:: Supplied information

(** ** The kernel library *)

(** [CIRC_CNT] and [CIRC_SPACE] of <linux/circ_buf.h> for power-of-two sizes,
    and [rounddown_pow_of_two] of <linux/log2.h>. *)
Class KernelLib : Type := {
  CIRC_CNT : Z -> Z -> Z -> Z;
  CIRC_SPACE : Z -> Z -> Z -> Z;
  rounddown_pow_of_two : Z -> Z;
  circ_cnt_law : forall k head tail, 0 <= k < 32 ->
    0 <= head < 2 ^ k -> 0 <= tail < 2 ^ k ->
    CIRC_CNT head tail (2 ^ k) = (head - tail) mod 2 ^ k;
  circ_space_law : forall k head tail, 0 <= k < 32 ->
    0 <= head < 2 ^ k -> 0 <= tail < 2 ^ k ->
    CIRC_SPACE head tail (2 ^ k) = 2 ^ k - 1 - (head - tail) mod 2 ^ k;
  rounddown_law : forall k n, 0 <= k < 32 -> 2 ^ k <= n < 2 ^ (k + 1) ->
    rounddown_pow_of_two n = 2 ^ k;
}.

(** ** Constants *)

Definition EAGAIN : Z := 11.
Definition ENOMEM : Z := 12.
Definition EFAULT : Z := 14.
Definition EINVAL : Z := 22.
Definition ENOTTY : Z := 25.
Definition EFBIG : Z := 27.

Definition KLLM_MAX_PROMPT_SIZE : Z := 64 * 1024.
Definition PAGE_SIZE : Z := 4096.
Definition KLLM_RING_ORDER : Z := 9.
Definition KLLM_RING_BYTES : Z := Z.shiftl PAGE_SIZE KLLM_RING_ORDER.

(** The token the EOS ioctl pushes. *)
Definition EOS_SENTINEL : Z := 0xFFFFFFFF.

Definition EPOLLIN : Z := 0x1.
Definition EPOLLOUT : Z := 0x4.
Definition EPOLLRDNORM : Z := 0x40.
Definition EPOLLWRNORM : Z := 0x100.

Definition VM_WRITE : Z := 0x2.
Definition VM_DONTEXPAND : Z := 0x40000.
Definition VM_DONTDUMP : Z := 0x4000000.

(** ** State *)

(** [struct kllm_emit_cmd]: the array has 256 entries whatever the count. *)
Record kllm_emit_cmd : Type := EmitCmd {
  emit_count : Z;
  emit_tokens : list Z;
}.

(** The commands of [kllm_ioctl]; [None] is an argument that faults. *)
Inductive ioctl_cmd : Type :=
| KLLM_IOC_EMIT_TOKENS (arg : option kllm_emit_cmd)
| KLLM_IOC_EOS
| IOC_other (cmd : Z).

(** [struct kllm_device]; a null pointer is [None]. *)
Record kllm_device : Type := Device {
  token_ring : option ring;
  ring_page : bool;
  resp_ring : option (list Z);
  resp_head : Z;
  resp_tail : Z;
  resp_mask : Z;
}.

(** The part of a [vm_area_struct] that [kllm_mmap] uses. *)
Record vm_area : Type := VmArea {
  vm_start : Z;
  vm_end : Z;
  vm_pgoff : Z;
  vm_flags : Z;
}.

(** Memory and registrations the module holds outside of [kllm_device]. *)
Record kernel_res : Type := Res {
  live_pages : Z;
  live_bufs : Z;
  registered : bool;
}.

Definition kllm_dev0 : kllm_device := Device None false None 0 0 0.

Definition set_resp (d : kllm_device) (l : list Z) (h : Z) : kllm_device :=
  Device (token_ring d) (ring_page d) (Some l) h (resp_tail d) (resp_mask d).

Definition set_resp_tail (d : kllm_device) (t : Z) : kllm_device :=
  Device (token_ring d) (ring_page d) (resp_ring d) (resp_head d) t (resp_mask d).

Section chardev.
Context `{KL : KernelLib}.

(** ** Response ring helpers *)

Definition resp_ring_count (dev : kllm_device) : Z :=
  CIRC_CNT (resp_head dev) (resp_tail dev) (u32 (resp_mask dev + 1)).

Definition resp_ring_space (dev : kllm_device) : Z :=
  CIRC_SPACE (resp_head dev) (resp_tail dev) (u32 (resp_mask dev + 1)).

(** A token that finds no space is dropped. *)
Definition kllm_resp_produce (dev : kllm_device) (token_id : Z)
    : option kllm_device :=
  if 0 <? resp_ring_space dev then
    l ← resp_ring dev;
    l' ← arr_set l (resp_head dev) token_id;
    Some (set_resp dev l' (Z.land (u32 (resp_head dev + 1)) (resp_mask dev)))
  else Some dev.

(** ** File operations *)

(** [kvmalloc] and [copy_from_user] as their outcome; the second component
    counts the buffers that stay allocated. *)
Definition kllm_write (count : Z) (kvmalloc_ok copy_ok : bool) (live : Z)
    : Z * Z :=
  if count =? 0 then (0, live)
  else if KLLM_MAX_PROMPT_SIZE <? count then (- EFBIG, live)
  else if negb kvmalloc_ok then (- ENOMEM, live)
  else
    let live := live + 1 in
    let ret := if negb copy_ok then - EFAULT else count in
    (ret, live - 1).

(** What the first locked section of [kllm_read] decides: how many tokens to
    copy and, when the copy wraps, how many of them come before the end of the
    ring. *)
Record read_plan : Type := Plan {
  to_copy : Z;
  first_part : option Z;
}.

Definition read_align (count : Z) : Z := Z.ldiff count (4 - 1).

Definition read_lock (dev : kllm_device) (count : Z) : read_plan :=
  let avail := resp_ring_count dev in
  let n := Z.min avail (u32 (count / 4)) in
  if u32 (resp_tail dev + n) <=? u32 (resp_mask dev + 1) then Plan n None
  else Plan n (Some (u32 (u32 (resp_mask dev + 1) - resp_tail dev))).

(** The unlocked copy: it reads [dev->resp_tail] again.  [fault] is the outcome
    of [copy_to_user]; a fault is [Some None]. *)
Definition read_copy (dev : kllm_device) (p : read_plan) (fault : bool)
    : option (option (list Z)) :=
  l ← resp_ring dev;
  match first_part p with
  | None =>
      words ← arr_slice l (resp_tail dev) (to_copy p);
      Some (if fault then None else Some words)
  | Some first =>
      let second := u32 (to_copy p - first) in
      w1 ← arr_slice l (resp_tail dev) first;
      w2 ← arr_slice l 0 second;
      Some (if fault then None else Some (w1 ++ w2))
  end.

Definition read_unlock (dev : kllm_device) (p : read_plan) : kllm_device :=
  set_resp_tail dev (Z.land (u32 (resp_tail dev + to_copy p)) (resp_mask dev)).

(** [wait dev] is [wait_event_interruptible]: its result and the device when it
    returns.  The result is the C result, the words written to the user buffer
    and the device. *)
Definition kllm_read (dev : kllm_device) (count : Z) (nonblock : bool)
    (wait : kllm_device -> Z * kllm_device) (fault : bool)
    : option (Z * list Z * kllm_device) :=
  let count := read_align count in
  if count =? 0 then Some (0, [], dev)
  else
    let '(ret, dev) :=
      if resp_ring_count dev =? 0 then
        if nonblock then (- EAGAIN, dev) else wait dev
      else (0, dev) in
    if negb (ret =? 0) then Some (ret, [], dev)
    else
      let p := read_lock dev count in
      copied ← read_copy dev p fault;
      match copied with
      | None => Some (- EFAULT, [], dev)
      | Some words => Some (to_copy p * 4, words, read_unlock dev p)
      end.

Definition kllm_poll (dev : kllm_device) : Z :=
  let mask := 0 in
  let mask := if 0 <? resp_ring_count dev
              then Z.lor mask (Z.lor EPOLLIN EPOLLRDNORM) else mask in
  Z.lor mask (Z.lor EPOLLOUT EPOLLWRNORM).

(** [remap] is the result of [remap_pfn_range] for the mapping asked for. *)
Definition kllm_mmap (dev : kllm_device) (vma : vm_area) (remap : vm_area -> Z)
    : Z * vm_area :=
  let size := u64 (vm_end vma - vm_start vma) in
  if KLLM_RING_BYTES <? size then (- EINVAL, vma)
  else if negb (vm_pgoff vma =? 0) then (- EINVAL, vma)
  else
    let vma' := VmArea (vm_start vma) (vm_end vma) (vm_pgoff vma)
      (Z.lor (vm_flags vma) (Z.lor VM_DONTEXPAND VM_DONTDUMP)) in
    (remap vma', vma').

Definition kllm_ioctl (dev : kllm_device) (cmd : ioctl_cmd)
    : option (Z * kllm_device) :=
  match cmd with
  | KLLM_IOC_EMIT_TOKENS None => Some (- EFAULT, dev)
  | KLLM_IOC_EMIT_TOKENS (Some emit) =>
      if 256 <? emit_count emit then Some (- EINVAL, dev)
      else
        res ← for_range (R := unit) 0 (emit_count emit) (fun i dev =>
          t ← arr_get (emit_tokens emit) i;
          dev' ← kllm_resp_produce dev t;
          Some (Continue dev')) dev;
        match res with inl dev' => Some (0, dev') | inr _ => None end
  | KLLM_IOC_EOS =>
      dev' ← kllm_resp_produce dev EOS_SENTINEL;
      Some (0, dev')
  | IOC_other _ => Some (- ENOTTY, dev)
  end.

(** ** Module init and exit *)

Definition kllm_alloc_token_ring (dev : kllm_device) (res : kernel_res)
    (page_ok : bool) : Z * kllm_device * kernel_res :=
  if negb page_ok then (- ENOMEM, dev, res)
  else
    let words := (KLLM_RING_BYTES - KLLM_RING_HDR_SIZE) / 4 in
    let count := rounddown_pow_of_two (u32 words) in
    let hdr := Ring KLLM_TOKEN_RING_MAGIC KLLM_TOKEN_RING_VERSION count 0 0 0
      (zeroed words) in
    (0, Device (Some hdr) true (resp_ring dev) (resp_head dev) (resp_tail dev)
          (resp_mask dev),
     Res (live_pages res + Z.shiftl 1 KLLM_RING_ORDER) (live_bufs res)
       (registered res)).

::::

▸ Work required:
Using the entries above, return exactly the lines from the line with "token_ring : option ring;" to the line with "Record kernel_res : Type", counting both of those lines.

▸ Output for this task:
  token_ring : option ring;
  ring_page : bool;
  resp_ring : option (list Z);
  resp_head : Z;
  resp_tail : Z;
  resp_mask : Z;
}.

(** The part of a [vm_area_struct] that [kllm_mmap] uses. *)
Record vm_area : Type := VmArea {
  vm_start : Z;
  vm_end : Z;
  vm_pgoff : Z;
  vm_flags : Z;
}.

(** Memory and registrations the module holds outside of [kllm_device]. *)
Record kernel_res : Type := Res {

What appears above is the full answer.